> [Collected data entries]:
+-------+
(** C7: the array of a session that was processed has the shape
    [(cameras, frames, points_total, 2)], where [points_total] is the sum of
    the point counts of the four parts, and its cells have that shape; every
    row of points of a camera is, in this order, a body block, a right hand
    block, a left hand block and a face block of that camera's arrays, taken
    from the same frame of the camera.  That array is what is persisted. *)
Theorem stacked_array_layout
    (folder : list VideoFile) (flag : bool) (w : World)
    (data : ndarray4) (w' : World) :
  catalogue_nonempty ->
  process_session_folder folder flag w = (Ok data, w') ->
  exists cams w1 number_of_frames,
    for_append (process_video flag) (glob_mp4 folder) w = (Ok cams, w1)
    /\ events w'
       = events w1
         ++ [SavedNpy "mediapipe_2dData_numCams_numFrames_numTrackedPoints_pixelXY.npy"
               data]
    /\ points_total
       = part_points Body + part_points RightHand
         + part_points LeftHand + part_points Face
    /\ shape4 data = (length (glob_mp4 folder), number_of_frames, points_total, 2)
    /\ length (cells4 data) = length (glob_mp4 folder)
    /\ forall c slab,
         cells4 data !! c = Some slab ->
         length slab = number_of_frames
         /\ exists m,
              cams !! c = Some m
              /\ forall f row,
                   slab !! f = Some row ->
                   wf_block points_total 2 row
                   /\ exists f' block,
                        (frames_of m = number_of_frames -> f' = f)
                        /\ (forall part,
                              cells3 (part_XY part m) !! f' = Some (block part)
                              /\ length (block part) = part_points part)
                        /\ row = block Body ++ block RightHand
                                 ++ block LeftHand ++ block Face.
Proof.
  intros Hc. unfold process_session_folder. unfold bindM at 1.
  destruct (for_append (process_video flag) (glob_mp4 folder) w)
    as [[cams|e] w1] eqn:Hloop; [|discriminate].
  unfold bindM at 1. unfold liftR.
  destruct (assemble_cameras cams) as [data0|e] eqn:Hasm; [|discriminate].
  unfold bindM, _save_mediapipe2d_data_to_npy, emit, ret.
  intros H; injection H as <- <-.
  assert (Forall2 (fun v m =>
            exists rs, m = arrays (locals_after (CAP_PROP_FRAME_WIDTH v)
                                     (CAP_PROP_FRAME_HEIGHT v) rs 0))
            (glob_mp4 folder) cams) as Hcams.
  { eapply for_append_Ok; [|exact Hloop].
    intros v w0 m w0' Hv. exact (process_video_Ok flag v w0 m w0' Hc Hv). }
  unfold assemble_cameras in Hasm.
  destruct (all_cameras_data2d cams) as [all|e] eqn:Hall; [|discriminate].
  cbn [bindR] in Hasm.
  apply for_each_collect in Hall as (bs & -> & Hbs). cbn [app] in Hasm.
  assert (Forall2 camera_of cams bs) as Hof.
  { clear Hasm Hloop. revert bs Hbs.
    induction Hcams as [|v m vs ms [rs ->] _ IH]; intros bs Hbs;
      inversion Hbs as [|? a ? bs' Ha Hbs']; subst; constructor.
    - assert (Ok a = Ok (stacked_after (CAP_PROP_FRAME_WIDTH v)
                             (CAP_PROP_FRAME_HEIGHT v) rs)) as Heq
        by (rewrite <- Ha; apply all_data2d_locals_after).
      injection Heq as ->.
      eexists _, _, rs. split; reflexivity.
    - apply IH. exact Hbs'. }
  destruct bs as [|first others]; [discriminate|].
  assert (exists n0, shape3 first = (n0, points_total, 2)) as [n0 Hshape].
  { inversion Hof as [|m ? ms ? (w0 & h0 & rs0 & _ & ->) _]; subst.
    eexists. reflexivity. }
  rewrite (stack_cameras_spec first others n0 points_total 2 Hshape) in Hasm.
  cbn [Nat.eqb negb] in Hasm.
  assert (S (length others) = length (first :: others)) as Hlen3 by reflexivity.
  remember (first :: others) as all eqn:Heqall.
  destruct (find _ all) as [a|] eqn:Hfind; [discriminate|].
  injection Hasm as <-.
  apply find_none_Forall in Hfind.
  pose proof (Forall2_length _ _ _ Hcams) as Hlen1.
  pose proof (Forall2_length _ _ _ Hof) as Hlen2.
  exists cams, w1, n0. cbn [events shape4 cells4].
  split; [reflexivity|]. split; [reflexivity|]. split; [reflexivity|].
  split; [rewrite Hlen1, Hlen2, Hlen3; reflexivity|].
  split; [rewrite length_fmap, Hlen1, Hlen2; reflexivity|].
  intros c slab Hslab. rewrite list_lookup_fmap in Hslab.
  destruct (all !! c) as [a|] eqn:Ha; [|discriminate].
  injection Hslab as Hslab.
  destruct (Forall2_lookup_r _ _ _ _ _ Hof Ha) as (m & Hm & Hma).
  assert (fits n0 points_total 2 a = true) as Hfit.
  { eapply Forall_lookup_1 in Hfind; [|exact Ha]. simpl in Hfind.
    apply negb_false_iff. exact Hfind. }
  destruct (camera_slab m a n0 slab Hma Hfit Hslab) as [Hl Hrows].
  split; [exact Hl|]. exists m. split; [exact Hm|exact Hrows].
Qed.
Lemma generated_metrics_within_formula_ranges_witness :
  let m := metrics (eval (updateMetrics (eval setup (fresh half 0))) (fresh half 0)) in
  (25 <= temperature m /\ temperature m <= 35)%Q.
Proof.
  apply (generated_metrics_within_formula_ranges
           (eval setup (fresh half 0)) (fresh half 0)).
  intros n. split; [vm_compute; reflexivity | split; [discriminate | reflexivity]].
Defined.

(** C3, as the specification has it, fails for the documented ranges: with
    the draws all equal to one half, the generated temperature is 30, outside
    the documented 20-25, and the generated intensity is 50, outside the
    documented 500-2000. *)
Lemma generated_metrics_outside_documented_ranges :
  let e := fresh half 0 in
  let m := metrics (eval (updateMetrics (eval setup e)) e) in
  unit_interval (random e) /\
  (temperature m == 30)%Q /\
  (laserIntensity m == 50)%Q /\
  ~ documented_temperature (temperature m) /\
  ~ documented_intensity (laserIntensity m).
Proof.
  cbn zeta. split; [exact half_unit_interval |].
  split; [vm_compute; reflexivity |]. split; [vm_compute; reflexivity |]. split.
  - intros [_ H]. vm_compute in H. apply H. reflexivity.
  - intros [H _]. vm_compute in H. apply H. reflexivity.
Qed.

End Generator.

(* ===================================================================== *)
(** * Properties of the statistics                                        *)
(* ===================================================================== *)

Section Aggregates.
Import SensorStore StatisticsAggregator.

(** C8. The statistics of no readings have the count 0 and every aggregate
    absent ([None], the explicit "undefined" marker); the statistics of one
    or more readings have a positive count and every aggregate present, the
    mean being the sum divided by that positive count.  So the count alone
    tells "no data" from a value of zero, and nothing is divided by zero. *)
Theorem statistics_of_no_data
    (sqrt : Q -> Q) (r : SensorReading) (rs : list SensorReading) :
  compute sqrt []
  = {| count := 0; mean := None; min := None; max := None; std_dev := None |} /\
  count (compute sqrt (r :: rs)) = S (length rs) /\
  mean (compute sqrt (r :: rs))
  = Some (sum (map distance_mm (r :: rs)) / inject_Z (Z.of_nat (S (length rs))))%Q /\
  (0 < inject_Z (Z.of_nat (S (length rs))))%Q /\
  (exists lo hi sd : Q,
      min (compute sqrt (r :: rs)) = Some lo /\
      max (compute sqrt (r :: rs)) = Some hi /\
      std_dev (compute sqrt (r :: rs)) = Some sd).
Proof.
  split; [reflexivity |].
  unfold compute. cbn [map]. cbn [count mean min max std_dev].
  cbn [length]. rewrite !length_map.
  split; [reflexivity |]. split; [reflexivity |]. split.
  - change 0%Q with (inject_Z 0). rewrite <- Zlt_Qlt. lia.
  - eexists _, _, _. repeat split.
Qed.

End Aggregates.

(* ===================================================================== *)
(** * Properties of the timer of the display                              *)
(* ===================================================================== *)

Section Page.
Import Browser App.

Lemma run_due_fires (fuel : nat) (target h D : Z) (w : World) :
  timers (env w) = [display_timer h D] ->
  (D <= target)%Z ->
  run_due (S fuel) target w = run_due fuel target (tick h D w).
Proof.
  intros Ht Hle. cbn [run_due]. rewrite Ht. cbn [earliest foldr display_timer due].
  destruct (Z.leb_spec D target) as [_ | Hgt]; [| lia].
  unfold tick. cbn [callback handle period reschedule map set_clock timers].
  rewrite Ht. cbn [map handle period due callback display_timer].
  rewrite Z.eqb_refl. reflexivity.
Qed.

Lemma run_due_idle (fuel : nat) (target h D : Z) (w : World) :
  timers (env w) = [display_timer h D] ->
  (target < D)%Z ->
  run_due fuel target w = w.
Proof.
  intros Ht Hlt. destruct fuel as [| fuel]; [reflexivity |].
  cbn [run_due]. rewrite Ht. cbn [earliest foldr display_timer due].
  destruct (Z.leb_spec D target) as [Hle | _]; [lia | reflexivity].
Qed.

Lemma run_due_no_timer (fuel : nat) (target : Z) (w : World) :
  timers (env w) = [] -> run_due fuel target w = w.
Proof.
  intros Ht. destruct fuel as [| fuel]; [reflexivity |].
  cbn [run_due]. rewrite Ht. reflexivity.
Qed.

(** What one tick changes. *)
Lemma tick_effect (h D : Z) (w : World) :
  (clock (env w) <= D)%Z ->
  timers (env (tick h D w)) = [display_timer h (D + 1000)] /\
  clock (env (tick h D w)) = D /\
  drawn (env (tick h D w)) = (drawn (env w) + 3)%nat /\
  random (env (tick h D w)) = random (env w) /\
  nextHandle (env (tick h D w)) = nextHandle (env w) /\
  panel (tick h D w) = panel w /\
  emitted (tick h D w) = emitted w /\
  MetricsDisplay.updateInterval (display (tick h D w))
  = MetricsDisplay.updateInterval (display w) /\
  MetricsDisplay.timestamp (MetricsDisplay.metrics (display (tick h D w))) = D.
Proof.
  intros Hc. unfold tick, fire, on_display, MetricsDisplay.updateMetrics,
    bind, Math_random, Date_now, ret, with_env, set_timers, set_clock.
  cbn. rewrite Z.max_r by exact Hc.
  repeat split; try reflexivity. lia.
Qed.

Lemma run_due_ticks (k : nat) :
  forall (fuel : nat) (target h D : Z) (w : World),
  timers (env w) = [display_timer h D] ->
  (clock (env w) <= D)%Z ->
  Z.to_nat ((target - D) / 1000 + 1) = k ->
  (k <= fuel)%nat ->
  let w' := run_due fuel target w in
  timers (env w') = [display_timer h (D + 1000 * Z.of_nat k)] /\
  drawn (env w') = (drawn (env w) + 3 * k)%nat /\
  same_frame w' w /\
  (k = 0%nat -> w' = w) /\
  ((0 < k)%nat ->
   clock (env w') = (D + 1000 * (Z.of_nat k - 1))%Z /\
   MetricsDisplay.timestamp (MetricsDisplay.metrics (display w'))
   = (D + 1000 * (Z.of_nat k - 1))%Z).
Proof.
  induction k as [| k IH]; intros fuel target h D w Ht Hc Hk Hfuel; cbn zeta.
  - assert (Hlt : (target < D)%Z).
    { assert ((target - D) / 1000 + 1 <= 0)%Z by lia.
      Z.div_mod_to_equations. lia. }
    rewrite (run_due_idle fuel target h D w Ht Hlt).
    rewrite Z.mul_0_r, Z.add_0_r, Nat.mul_0_r, Nat.add_0_r.
    unfold same_frame. repeat split; try assumption; try reflexivity; lia.
  - destruct fuel as [| fuel]; [lia |].
    assert (Hle : (D <= target)%Z).
    { assert (1 <= (target - D) / 1000 + 1)%Z by lia.
      Z.div_mod_to_equations. lia. }
    rewrite (run_due_fires fuel target h D w Ht Hle).
    destruct (tick_effect h D w Hc)
      as (Tt & Tc & Td & Tr & Tn & Tp & Te & Tu & Ts).
    assert (Hk' : Z.to_nat ((target - (D + 1000)) / 1000 + 1) = k).
    { replace (target - (D + 1000))%Z with (target - D + (-1) * 1000)%Z by lia.
      rewrite Z.div_add by lia. lia. }
    assert (Hc' : (clock (env (tick h D w)) <= D + 1000)%Z) by lia.
    destruct (IH fuel target h (D + 1000)%Z (tick h D w) Tt Hc' Hk' ltac:(lia))
      as (It & Id & (Ir & In_ & Ip & Ie & Iu) & I0 & Ipos).
    split; [rewrite It; f_equal; f_equal; lia |].
    split; [rewrite Id, Td; lia |].
    split; [unfold same_frame; repeat split; congruence |].
    split; [discriminate |].
    intros _. destruct k as [| k].
    + rewrite (I0 eq_refl). rewrite Tc, Ts. split; lia.
    + destruct (Ipos ltac:(lia)) as [Jc Js]. rewrite Jc, Js. split; lia.
Qed.

Lemma elapse_ticks (ms h D : Z) (w : World) :
  timers (env w) = [display_timer h D] ->
  (clock (env w) <= D)%Z ->
  let target := (clock (env w) + Z.max 0 ms)%Z in
  let k := Z.to_nat ((target - D) / 1000 + 1) in
  let w' := elapse ms w in
  timers (env w') = [display_timer h (D + 1000 * Z.of_nat k)] /\
  clock (env w') = target /\
  drawn (env w') = (drawn (env w) + 3 * k)%nat /\
  same_frame w' w /\
  (k = 0%nat -> display w' = display w) /\
  ((0 < k)%nat ->
   MetricsDisplay.timestamp (MetricsDisplay.metrics (display w'))
   = (D + 1000 * (Z.of_nat k - 1))%Z).
Proof.
  intros Ht Hc. cbn zeta. unfold elapse.
  set (target := (clock (env w) + Z.max 0 ms)%Z).
  set (k := Z.to_nat ((target - D) / 1000 + 1)).
  assert (Hp : pending target (timers (env w)) = k).
  { rewrite Ht. unfold pending, display_timer. cbn. lia. }
  rewrite Hp.
  destruct (run_due_ticks k k target h D w Ht Hc eq_refl (le_n k))
    as (Rt & Rd & Rf & R0 & Rpos).
  set (w1 := run_due k target w) in *.
  unfold with_env, set_clock. cbn [env display panel emitted clock drawn timers
    random nextHandle].
  split; [exact Rt |]. split; [reflexivity |]. split; [exact Rd |].
  split; [exact Rf |]. split.
  - intros H0. rewrite (R0 H0). reflexivity.
  - intros Hpos. exact (proj2 (Rpos Hpos)).
Qed.

Lemma mount_boot_facts (rnd : nat -> Q) (t0 : Z) :
  let w := mount (boot rnd t0) in
  timers (env w) = [display_timer 1 (t0 + 1000)] /\
  clock (env w) = t0 /\
  drawn (env w) = 0%nat /\
  display w
  = {| MetricsDisplay.metrics := MetricsDisplay.metrics (display (boot rnd t0));
       MetricsDisplay.updateInterval := Some 1%Z |} /\
  panel w = ControlPanel.setup.
Proof. repeat split. Qed.

Lemma mount_boot_mounted (rnd : nat -> Q) (t0 : Z) : mounted (mount (boot rnd t0)).
Proof.
  exists (t0 + 1000)%Z. destruct (mount_boot_facts rnd t0) as (Ht & Hc & _).
  cbn zeta in *. rewrite Ht, Hc. repeat split; lia.
Qed.

(** A click runs its handler on the panel and touches nothing else. *)
Lemma click_frame (b : ControlPanel.Button) (w : World) :
  env (step w (Click b)) = env w /\
  display (step w (Click b)) = display w /\
  panel (step w (Click b)) = fst (ControlPanel.onClick b (panel w)) /\
  emitted (step w (Click b)) = emitted w ++ snd (ControlPanel.onClick b (panel w)).
Proof.
  unfold step, on_panel. destruct (ControlPanel.onClick b (panel w)) as [p out].
  repeat split.
Qed.

Lemma clicks_frame (bs : list ControlPanel.Button) (w : World) :
  env (interact (map Click bs) w) = env w /\
  display (interact (map Click bs) w) = display w /\
  panel (interact (map Click bs) w) = fst (ControlPanel.clicks bs (panel w)).
Proof.
  revert w. induction bs as [| b bs IH]; intros w.
  - repeat split.
  - cbn [map interact foldl]. fold (interact (map Click bs) (step w (Click b))).
    destruct (IH (step w (Click b))) as (He & Hd & Hp).
    destruct (click_frame b w) as (Ce & Cd & Cp & _).
    rewrite He, Hd, Hp, Ce, Cd, Cp. cbn [ControlPanel.clicks].
    destruct (ControlPanel.onClick b (panel w)) as [p1 out1]. cbn [fst].
    destruct (ControlPanel.clicks bs p1) as [p2 out2]. repeat split.
Qed.

Lemma step_mounted (a : Action) (w : World) : mounted w -> mounted (step w a).
Proof.
  intros (D & Ht & Hc & Hu). destruct a as [b | ms].
  - destruct (click_frame b w) as (Ce & Cd & _).
    exists D. rewrite Ce, Cd. auto.
  - destruct (elapse_ticks ms 1 D w Ht ltac:(lia))
      as (Et & Ec & _ & (_ & _ & _ & _ & Eu) & _).
    cbn zeta in *. cbn [step].
    eexists. split; [exact Et |]. rewrite Ec, Eu. split; [| exact Hu].
    Z.div_mod_to_equations. lia.
Qed.

Lemma interact_mounted (acts : list Action) (w : World) :
  mounted w -> mounted (interact acts w).
Proof.
  revert w. induction acts as [| a acts IH]; intros w H; [exact H |].
  cbn [interact foldl]. apply IH, step_mounted, H.
Qed.

Lemma unmount_mounted (w : World) :
  mounted w ->
  timers (env (unmount w)) = [] /\
  display (unmount w) = display w /\
  drawn (env (unmount w)) = drawn (env w).
Proof.
  intros (D & Ht & _ & Hu).
  unfold unmount, on_display, MetricsDisplay.onUnmounted, bind, clearInterval, ret.
  rewrite Hu. cbn. rewrite Ht. repeat split.
Qed.

(** Without a timer nothing ticks, whatever is clicked and however long one
    waits. *)
Lemma step_idle (a : Action) (w : World) :
  timers (env w) = [] ->
  timers (env (step w a)) = [] /\
  display (step w a) = display w /\
  drawn (env (step w a)) = drawn (env w).
Proof.
  intros Ht. destruct a as [b | ms].
  - destruct (click_frame b w) as (Ce & Cd & _). rewrite Ce, Cd. auto.
  - cbn [step]. unfold elapse. rewrite run_due_no_timer by exact Ht.
    cbn. auto.
Qed.

Lemma interact_idle (acts : list Action) (w : World) :
  timers (env w) = [] ->
  timers (env (interact acts w)) = [] /\
  display (interact acts w) = display w /\
  drawn (env (interact acts w)) = drawn (env w).
Proof.
  revert w. induction acts as [| a acts IH]; intros w Ht; [auto |].
  cbn [interact foldl]. fold (interact acts (step w a)).
  destruct (step_idle a w Ht) as (St & Sd & Sn).
  destruct (IH (step w a) St) as (It & Id & In_).
  rewrite It, Id, In_, Sd, Sn. auto.
Qed.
+-------+
> [Exercise brief]: In the data above, find the line that contains "env (interact (map Click bs) w) = env w /\" and the line that contains "eexists. split; [exact". Repeat exactly those lines and every line between them, and only those.

> [Written answer]:
  env (interact (map Click bs) w) = env w /\
  display (interact (map Click bs) w) = display w /\
  panel (interact (map Click bs) w) = fst (ControlPanel.clicks bs (panel w)).
Proof.
  revert w. induction bs as [| b bs IH]; intros w.
  - repeat split.
  - cbn [map interact foldl]. fold (interact (map Click bs) (step w (Click b))).
    destruct (IH (step w (Click b))) as (He & Hd & Hp).
    destruct (click_frame b w) as (Ce & Cd & Cp & _).
    rewrite He, Hd, Hp, Ce, Cd, Cp. cbn [ControlPanel.clicks].
    destruct (ControlPanel.onClick b (panel w)) as [p1 out1]. cbn [fst].
    destruct (ControlPanel.clicks bs p1) as [p2 out2]. repeat split.
Qed.

Lemma step_mounted (a : Action) (w : World) : mounted w -> mounted (step w a).
Proof.
  intros (D & Ht & Hc & Hu). destruct a as [b | ms].
  - destruct (click_frame b w) as (Ce & Cd & _).
    exists D. rewrite Ce, Cd. auto.
  - destruct (elapse_ticks ms 1 D w Ht ltac:(lia))
      as (Et & Ec & _ & (_ & _ & _ & _ & Eu) & _).
    cbn zeta in *. cbn [step].
    eexists. split; [exact Et |]. rewrite Ec, Eu. split; [| exact Hu].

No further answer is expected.